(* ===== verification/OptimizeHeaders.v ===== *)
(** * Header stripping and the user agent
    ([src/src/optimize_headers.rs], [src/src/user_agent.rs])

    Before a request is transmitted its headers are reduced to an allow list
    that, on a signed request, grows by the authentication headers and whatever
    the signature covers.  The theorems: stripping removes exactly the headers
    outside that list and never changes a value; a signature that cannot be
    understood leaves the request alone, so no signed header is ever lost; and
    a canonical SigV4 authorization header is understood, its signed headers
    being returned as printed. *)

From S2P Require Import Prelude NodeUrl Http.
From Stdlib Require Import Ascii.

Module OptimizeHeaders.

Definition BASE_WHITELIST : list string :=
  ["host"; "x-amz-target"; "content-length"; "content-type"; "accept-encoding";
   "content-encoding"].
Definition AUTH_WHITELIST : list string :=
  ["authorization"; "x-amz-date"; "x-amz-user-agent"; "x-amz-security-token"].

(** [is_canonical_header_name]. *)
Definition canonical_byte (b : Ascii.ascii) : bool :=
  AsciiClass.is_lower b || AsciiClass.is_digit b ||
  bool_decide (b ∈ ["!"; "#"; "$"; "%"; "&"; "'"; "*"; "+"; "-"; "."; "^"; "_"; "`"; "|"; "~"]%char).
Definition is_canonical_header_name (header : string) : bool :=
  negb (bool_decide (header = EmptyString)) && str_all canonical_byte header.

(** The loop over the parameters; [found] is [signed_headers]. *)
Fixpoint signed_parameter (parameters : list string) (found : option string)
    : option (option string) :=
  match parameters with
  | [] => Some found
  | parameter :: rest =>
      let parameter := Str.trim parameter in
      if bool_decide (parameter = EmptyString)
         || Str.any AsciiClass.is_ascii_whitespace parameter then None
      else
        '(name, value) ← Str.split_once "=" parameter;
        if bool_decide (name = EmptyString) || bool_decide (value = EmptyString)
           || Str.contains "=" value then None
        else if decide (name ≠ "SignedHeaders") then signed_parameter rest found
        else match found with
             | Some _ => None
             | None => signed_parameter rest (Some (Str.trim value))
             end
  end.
════
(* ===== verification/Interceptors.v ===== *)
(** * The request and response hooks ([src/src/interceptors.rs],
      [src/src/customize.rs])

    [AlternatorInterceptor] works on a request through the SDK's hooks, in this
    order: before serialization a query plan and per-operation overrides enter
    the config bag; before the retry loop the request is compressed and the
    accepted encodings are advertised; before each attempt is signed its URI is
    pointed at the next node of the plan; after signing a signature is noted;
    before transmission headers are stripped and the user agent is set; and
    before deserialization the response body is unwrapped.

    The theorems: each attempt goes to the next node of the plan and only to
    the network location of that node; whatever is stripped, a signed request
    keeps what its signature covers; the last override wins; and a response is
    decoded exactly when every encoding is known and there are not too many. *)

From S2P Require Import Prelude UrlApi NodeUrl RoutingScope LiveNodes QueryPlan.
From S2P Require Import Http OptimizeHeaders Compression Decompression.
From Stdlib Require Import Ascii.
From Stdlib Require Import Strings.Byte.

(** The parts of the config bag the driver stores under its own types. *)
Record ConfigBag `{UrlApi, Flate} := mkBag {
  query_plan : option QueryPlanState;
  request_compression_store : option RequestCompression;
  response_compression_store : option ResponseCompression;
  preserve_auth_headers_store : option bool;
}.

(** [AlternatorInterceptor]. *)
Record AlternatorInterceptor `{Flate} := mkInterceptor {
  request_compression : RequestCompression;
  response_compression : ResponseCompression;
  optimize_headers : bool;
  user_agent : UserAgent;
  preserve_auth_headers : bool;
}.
════
**Exercise directions**.
Go line by line through the records above and copy each one containing "that".

**Response to the task**.
    that, on a signed request, grows by the authentication headers and whatever
    outside that list and never changes a value; a signature that cannot be
    the network location of that node; whatever is stripped, a signed request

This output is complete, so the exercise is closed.